The full flag list with defaults is on the configuration page .
Metrics reference
The operator exports these custom jaas_* metrics, registered against
controller-runtime’s registry so they ride the same /metrics endpoint:
| Metric | Type | Labels | Meaning |
|---|---|---|---|
jaas_snippet_reconcile_total | counter | namespace, name, status, reason | One bump per reconcile that touches the Ready condition. status is True/False; reason is the Reason constant from the snippet’s condition. |
jaas_snippet_rendered_bytes | histogram | namespace, name | Rendered artifact size, observed only on Synced reconciles. Buckets run 256 B…64 MiB. |
jaas_snippet_rate_limited_total | counter | namespace, name | Reconciles deferred by the per-snippet token bucket. Paired with the RateLimited Warning event. |
jaas_snippet_eval_unavailable_total | counter | namespace, name | Reconciles deferred because the global concurrent-eval cap was full. Paired with the EvalUnavailable Warning event. |
jaas_snippet_force_drop_total | counter | namespace, name, reason | Snippets whose finalizer was force-dropped because Publisher.Withdraw kept failing past --max-withdraw-wait or hit a permanent API error. reason names the trigger (withdraw_timed_out, tenant_client_permanent, withdraw_permanent). Sustained non-zero values mean orphaned tarballs are accumulating; see the storage-recovery runbook
. |
jaas_eval_in_flight | gauge | — | Evaluations currently holding a slot in the global concurrent-eval semaphore. Reads through to the live count on every scrape. |
jaas_eval_max_concurrent | gauge | — | Configured ceiling of the semaphore (--max-concurrent-evals). Zero means the gate is disabled — any saturation alert must guard on this being non-zero. |
jaas_eval_unavailable_total | counter | — | Process-global accumulator of evaluations the semaphore rejected, across the HTTP and operator paths. Monotonic; resets on restart. |
jaas_eval_outstanding_timed_out | gauge | — | Evaluation goroutines whose parent’s context fired before the synchronous go-jsonnet call returned. Sustained non-zero readings flag a runaway snippet. |
jaas_storage_sweep_failures_total | counter | — | Background storage-sweep passes that returned an error. The sweep removes orphaned .tar.gz.tmp residue; failures here don’t block reconciles but let stale files accumulate. |
jaas_webhook_cert_renewal_failures_total | counter | — | Self-signed cert renewal attempts that returned an error. Sustained non-zero values flag RBAC drift or a write-permission loss on --webhook-cert-dir; the existing cert’s natural expiry is the deadline before admission breaks cluster-wide. |
jaas_tenant_token_mint_failures_total | counter | namespace, serviceAccount | TokenRequest mints that returned an error.

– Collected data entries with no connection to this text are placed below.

Lemma fill_replacement_spec fd m recs d :
  inodes d !! fd = Some (MkInode [] []) → Forall storable recs →
  session m < 2 ^ 64 → fileGeneration m < 2 ^ 64 →
  ∃ rest x f, fill_replacement fd m recs d = (x, with_file fd f rest d) ∧
    (x = Ok tt → whole_log f m recs) ∧
    (answers d = [] → ∀ first header, first ≠ 0 → consecutive first recs →
       first + len recs <= u64_max → len recs <= EventLimits.maxRecordsRead →
       encode_header m = Ok header → len header + log_room recs <= EventLimits.maxFileBytes →
       x = Ok tt ∧ rest = []).
Proof.
  intros Hf Hs Hw1 Hw2. unfold fill_replacement.
  destruct (encode_header m) as [header|e] eqn:Hh.
  2:{ exists (answers d), (Err e), (MkInode [] []). rewrite with_file_id, set_answers_id by done.
      split; [done|]. split; [done|]. by intros _ first h. }
  rewrite (stm_bind_eq _ _ d header d) by done.
  destruct (write_file_spec fd header d (MkInode [] []) Hf)
    as (rest & x & w & miss & E & Hsplit & Hx & Ha).
  cbn [contents synced app] in E. change (len []) with 0 in E.
  change (len (contents (MkInode [] []))) with 0 in Ha.
  destruct Hx as [[-> ->]|[msg ->]].
  2:{ unfold mbind, stm_bind. rewrite E. do 3 eexists. split; [reflexivity|]. split; [done|].
      intros Hd first h _ _ _ _ [= <-] Hr.
      destruct (Ha Hd) as [_ ?]; [lia|done]. }
  rewrite app_nil_r in Hsplit. subst w. rewrite (stm_bind_eq _ _ _ _ _ E).
  set (f1 := MkInode header []) in *.
  destruct (write_batches_spec (S (length recs)) fd recs (with_file fd f1 rest d) f1)
    as (rest1 & x & f2 & E1 & Hsy & Hx & Ha1); [apply with_file_lookup|done|lia|].
  rewrite with_file_twice in E1. change (len (contents f1)) with (len header) in E1, Ha1.
  destruct x as [[]|e].
  2:{ unfold mbind, stm_bind. rewrite E1. do 3 eexists. split; [reflexivity|]. split; [done|].
      intros Hd first h _ _ _ _ [= <-] Hr. destruct (Ha Hd) as [-> _]; [lia|].
      destruct (Ha1 eq_refl Hr). done. }
  rewrite (stm_bind_eq _ _ _ _ _ E1). destruct (Hx eq_refl) as (bs & es & Hbs & Hc & Hcont).
  destruct (flush_file_spec fd (with_file fd f2 rest1 d) f2 (with_file_lookup _ _ _ _))
    as (rest2 & x & E2 & Hx2 & Ha2). rewrite with_file_twice in E2.
  destruct Hx2 as [->|[msg ->]].
  2:{ unfold mbind, stm_bind. rewrite E2. do 3 eexists. split; [reflexivity|]. split; [done|].
      intros Hd first h _ _ _ _ [= <-] Hr. destruct (Ha Hd) as [-> _]; [lia|].
      destruct (Ha1 eq_refl Hr) as [_ ->]. destruct (Ha2 eq_refl). done. }
  rewrite bool_decide_eq_true_2 in E2 by done. rewrite (stm_bind_eq _ _ _ _ _ E2).
  set (f3 := MkInode (contents f2) (contents f2)) in *.
  destruct (read_file_spec fd (with_file fd f3 rest2 d) f3 (with_file_lookup _ _ _ _))
    as (rest3 & x & E3 & Hx3 & Ha3).
  change (set_answers rest3 (with_file fd f3 rest2 d)) with (with_file fd f3 rest3 d) in E3.
  change (contents f3) with (contents f2) in *. change (contents f1) with header in Hcont.
  destruct (whole_log_reads header m recs bs es Hw1 Hw2 Hh Hbs Hc) as (Hdec & Hbound & Hscan).
  rewrite <-Hcont in Hdec, Hbound, Hscan.
  destruct Hx3 as [->|[msg ->]].
  2:{ unfold mbind, stm_bind. rewrite E3. do 3 eexists. split; [reflexivity|]. split; [done|].
      intros Hd first h _ _ _ _ [= <-] Hr. destruct (Ha Hd) as [-> _]; [lia|].
      destruct (Ha1 eq_refl Hr) as [_ ->]. destruct (Ha2 eq_refl) as [-> _].
      destruct (Ha3 eq_refl) as [_ ?]; [|done].
      rewrite Hcont, len_app. pose proof (log_room_concat _ _ Hbs) as Hle. rewrite Hc in Hle. lia. }
  rewrite (stm_bind_eq _ _ _ _ _ E3), Hdec.
  rewrite (stm_bind_eq _ _ _ (m, len header) (with_file fd f3 rest3 d)) by done. cbn [fst snd].
  destruct (scan_batches (contents f2) (len header)) as [scan|e] eqn:Hsc.
  2:{ do 3 eexists. split; [reflexivity|]. split; [done|].
      intros Hd first h H1 H2 H3 H4 [= <-] Hr. specialize (Hscan first H1 H2 H3 H4). congruence. }
  rewrite (stm_bind_eq _ _ _ scan (with_file fd f3 rest3 d)) by done.
  unfold sreject_if, slift, reject_if. set (bad := _ || _).
  assert (bad = false ↔ invalidTailBytes scan = 0 ∧ FileFormat.records scan = recs) as Hbad.
  { unfold bad. rewrite !orb_false_iff, !negb_false_iff, N.eqb_eq, !bool_decide_eq_true.
    naive_solver. }
  destruct bad.
  - do 3 eexists. split; [reflexivity|]. split; [done|].
    intros Hd first h H1 H2 H3 H4 [= <-] Hr. specialize (Hscan first H1 H2 H3 H4).
    injection Hscan as ->. cbn in Hbad. naive_solver.
  - do 3 eexists. split; [reflexivity|]. split.
    + intros _. split; [done|]. split; [|by exists header, bs, es].
      apply (Hbound scan eq_refl). by apply Hbad.
    + intros Hd first h _ _ _ _ [= <-] Hr. split; [done|].
      destruct (Ha Hd) as [-> _]; [lia|].
      destruct (Ha1 eq_refl Hr) as [_ ->]. destruct (Ha2 eq_refl) as [-> _].
      destruct (Ha3 eq_refl) as [-> _]; [|done].
      rewrite Hcont, len_app. pose proof (log_room_concat _ _ Hbs) as Hle. rewrite Hc in Hle. lia.
Qed.

(** Only the replacement's name and new files differ. *)
Definition kept_files (replacement : string) (d d' : disk) : Prop :=
  (∀ fd, is_Some (inodes d !! fd) → inodes d' !! fd = inodes d !! fd) ∧
  (∀ name, name ≠ replacement → directory d' !! name = directory d !! name) ∧
  synced_directory d' = synced_directory d.

#[export] Instance kept_files_preorder replacement : PreOrder (kept_files replacement).
Proof.
  split; [by intros d|]. intros a b c (A1 & A2 & A3) (B1 & B2 & B3). split_and!.
  - intros fd Hfd. rewrite B1; [by apply A1|]. by rewrite A1.
  - intros name Hn. by rewrite B2, A2.
  - by rewrite B3.
Qed.

Lemma kept_answers replacement d rest : kept_files replacement d (set_answers rest d).
Proof. done. Qed.

Lemma kept_with_file replacement d fd f rest :
  kept_files replacement d (with_file fd f rest d) ∨ is_Some (inodes d !! fd).
Proof.
  destruct (inodes d !! fd) eqn:E; [right; by eexists|left]. split; [|done].
  intros j [g Hg]. cbn. rewrite lookup_insert_ne; [done|]. intros ->. congruence.
Qed.

Lemma open_new_spec name exclusive d :
  (exclusive = false → directory d !! name = None) →
  let '(x, d') := open_file name exclusive d in
  kept_files name d d' ∧
  match x with
  | Ok fd => inodes d !! fd = None ∧ inodes d' !! fd = Some (MkInode [] []) ∧
      directory d' !! name = Some fd
  | Err _ => True
  end ∧
  (answers d = [] → directory d !! name = None →
   answers d' = [] ∧ ∃ fd, x = Ok fd).
Proof.
  intros Hexclusive. unfold open_file.
  destruct (attempt_spec "unable to open event-store file: " d) as (rest & x & E & Hx & Ha).
  destruct Hx as [-> | ->].
  2:{ unfold mbind, stm_bind. rewrite E. split; [done|]. split; [done|].
      intros Hd. by destruct (Ha Hd). }
  rewrite (stm_bind_eq _ _ _ _ _ E). set (d1 := set_answers rest d).
  rewrite (stm_bind_eq _ _ d1 d1 d1) by done. change (directory d1) with (directory d).
  destruct (directory d !! name) as [fd|] eqn:Hname.
  { destruct exclusive; [|by specialize (Hexclusive eq_refl)].
    split; [done|]. split; [done|]. done. }
  set (fd := fresh (dom (inodes d1))).
  assert (inodes d !! fd = None) as Hfresh
    by (apply not_elem_of_dom; apply (is_fresh (dom (inodes d1)))).
  set (d2 := set_directory (<[name := fd]> (directory d1))
    (set_inodes (<[fd := MkInode [] []]> (inodes d1)) d1)).
  rewrite (stm_bind_eq _ _ _ fd d2) by done.
  assert (kept_files name d d2) as Hkept.
  { split_and!; [| |done].
    - intros j [g Hg]. cbn. rewrite lookup_insert_ne; [done|]. intros E'. by rewrite <-E', Hfresh in Hg.
    - intros n Hn. cbn. by rewrite lookup_insert_ne. }
  destruct (attempt_spec "event-store path is not a lockable regular file" d2)
    as (rest2 & x & E2 & Hx & Ha2).
  assert (kept_files name d (set_answers rest2 d2)) as Hkept2 by (etrans; [exact Hkept|done]).
  destruct Hx as [-> | ->].
  - rewrite (stm_bind_eq _ _ _ _ _ E2). split; [done|]. split.
    + split; [done|]. split; cbn; by rewrite lookup_insert_eq.
    + intros Hd _. destruct (Ha Hd) as [Hr _]. destruct (Ha2 Hr) as [-> _].
      split; [done|]. by eexists.
  - unfold mbind, stm_bind. rewrite E2. split; [done|]. split; [done|].
    intros Hd _. destruct (Ha Hd) as [Hr _]. by destruct (Ha2 Hr).
Qed.

Lemma discard_on_throw_spec {A} replacement (m : stm disk A) d :
  (∃ a, m d = (Ok a, (discard_on_throw replacement m d).2) ∧
        discard_on_throw replacement m d = m d) ∨
  (∃ e d1 rest (b : bool), m d = (Err e, d1) ∧ discard_on_throw replacement m d =
     (Err e, set_answers rest
        (if b then d1 else set_directory (delete replacement (directory d1)) d1))).
Proof.
  unfold discard_on_throw, stry. destruct (m d) as [[a|e] d1] eqn:E.
  - left. by exists a.
  - right. exists e, d1. destruct (remove_file_spec replacement d1) as (rest & b & Er & _).
    exists rest, b. split; [done|]. by rewrite (stm_bind_eq _ _ _ _ _ Er).
Qed.

Lemma kept_discard replacement d rest (b : bool) :
  kept_files replacement d (set_answers rest
    (if b then d else set_directory (delete replacement (directory d)) d)).
Proof.
  destruct b; [done|]. split; [done|]. split; [|done].
  intros name Hn. cbn. by rewrite lookup_delete_ne.
Qed.

Lemma build_replacement_spec m recs s :
  Forall storable recs → session m < 2 ^ 64 → fileGeneration m < 2 ^ 64 →
  let '(x, s') := build_replacement m recs s in
  impl s' = impl s ∧ kept_files (replacement_path s) (on_disk s) (on_disk s') ∧
  match x with
  | Ok fd => inodes (on_disk s) !! fd = None ∧
      directory (on_disk s') !! replacement_path s = Some fd ∧
      ∃ f, inodes (on_disk s') !! fd = Some f ∧ whole_log f m recs
  | Err _ => True
  end ∧
  (answers (on_disk s) = [] → ∀ first header, first ≠ 0 → consecutive first recs →
     first + len recs <= u64_max → len recs <= EventLimits.maxRecordsRead →
     encode_header m = Ok header → len header + log_room recs <= EventLimits.maxFileBytes →
     answers (on_disk s') = [] ∧ ∃ fd, x = Ok fd).
Proof.
  intros Hs Hw1 Hw2. unfold build_replacement. rewrite (stm_bind_eq _ _ s s s) by done.
  cbn zeta. set (rp := replacement_path s). unfold io. set (d := on_disk s).
  destruct (remove_file_spec rp d) as (rest & b & Er & Har).
  set (d1 := set_answers rest (if b then d else set_directory (delete rp (directory d)) d)) in *.
  rewrite (stm_bind_eq _ _ _ _ _ Er).
  assert (kept_files rp d d1) as Hk1 by apply kept_discard.
  destruct b.
  { cbn. split; [done|]. split; [done|]. split; [done|]. intros Hd. by destruct (Har Hd). }
  rewrite (stm_bind_eq _ _ _ _ _ (sreject_if_false _ _ _)).
  pose proof (open_new_spec rp true d1 ltac:(done)) as Hopen. unfold mbind at 1, stm_bind at 1.
  destruct (open_file rp true d1) as [[fd|e] d2]; destruct Hopen as (Hk2 & Hx2 & Ha2).
  2:{ cbn. split; [done|]. split; [by etrans|]. split; [done|]. intros Hd.
      destruct (Har Hd) as [-> _]. destruct (Ha2 eq_refl) as (_ & ? & ?); [|done].
      cbn. apply lookup_delete_eq. }
  destruct Hx2 as (Hnone & Hfd & Hname).
  destruct (fill_replacement_spec fd m recs d2 Hfd Hs Hw1 Hw2)
    as (rest3 & x & f & E3 & Hx3 & Ha3).
  assert (inodes d !! fd = None) as Hnone0.
  { destruct (inodes d !! fd) as [g|] eqn:Hg; [|done].
    destruct Hk1 as (H1 & _). rewrite H1, Hg in Hnone; [done|by rewrite Hg]. }
  assert (∀ f', kept_files rp d (with_file fd f' rest3 d2)) as Hk3.
  { intros f'. destruct Hk1 as (A1 & A2 & A3), Hk2 as (B1 & B2 & B3). split_and!.
    - intros j Hj. cbn. rewrite lookup_insert_ne.
      + rewrite B1; [by apply A1|]. by rewrite A1.
      + intros <-. destruct Hj. congruence.
    - intros name Hn. cbn. by rewrite B2, A2.
    - cbn. by rewrite B3, A3. }
  destruct (discard_on_throw_spec rp (fill_replacement fd m recs) d2) as [(u & Eu & Ed)|H].
  - unfold mbind at 1, stm_bind at 1. rewrite Ed, E3. rewrite E3 in Eu.
    injection Eu as -> _. cbn. destruct u. specialize (Hx3 eq_refl).
    split; [done|]. split; [apply Hk3|]. split.
    + split; [done|]. split; [done|]. exists f. by rewrite lookup_insert_eq.
    + intros Hd first h H1 H2 H3 H4 H5 H6. destruct (Har Hd) as [-> _].
      destruct (Ha2 eq_refl) as (Hd2 & _); [cbn; apply lookup_delete_eq|].
      destruct (Ha3 Hd2 first h H1 H2 H3 H4 H5 H6) as [_ ->]. split; [done|]. by eexists.
  - destruct H as (e & d3 & rest4 & b & Em & Ed). rewrite E3 in Em. injection Em as -> <-.
    unfold mbind at 1, stm_bind at 1. rewrite Ed. cbn. split; [done|].
    split; [etrans; [apply Hk3|apply (kept_discard rp (with_file fd f rest3 d2))]|].
    split; [done|]. intros Hd first h H1 H2 H3 H4 H5 H6. destruct (Har Hd) as [-> _].
    destruct (Ha2 eq_refl) as (Hd2 & _); [cbn; apply lookup_delete_eq|].
    by destruct (Ha3 Hd2 first h H1 H2 H3 H4 H5 H6).
Qed.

Sustained non-zero values on a pair indicate revoked serviceaccounts/token: create or a deleted namespace; affected snippets pin Ready=Unknown. |
jaas_crd_watch_engagement_failures_total | counter | gvk | EngageFluxWatch calls that returned an error. Sustained non-zero values on a GVK mean dependent snippets won’t re-render on upstream source events until the watch engages. |
The eval gauges (jaas_eval_in_flight, jaas_eval_max_concurrent,
jaas_eval_outstanding_timed_out) reflect the global concurrent-eval cap; see
evaluation and security
for how that cap works
and how to size --max-concurrent-evals.
Alongside these, controller-runtime contributes its standard families for free —
controller_runtime_reconcile_total, controller_runtime_reconcile_time_seconds,
the workqueue_* series (depth, latency, retries), and the Go/process
collectors. The shipped alerts
build on both the jaas_*
metrics and these controller-runtime signals.
Querying with PromQL
Once scraped, a few PromQL queries answer the common questions:
# Rate of failed reconciles per snippet, excluding healthy/intentional states.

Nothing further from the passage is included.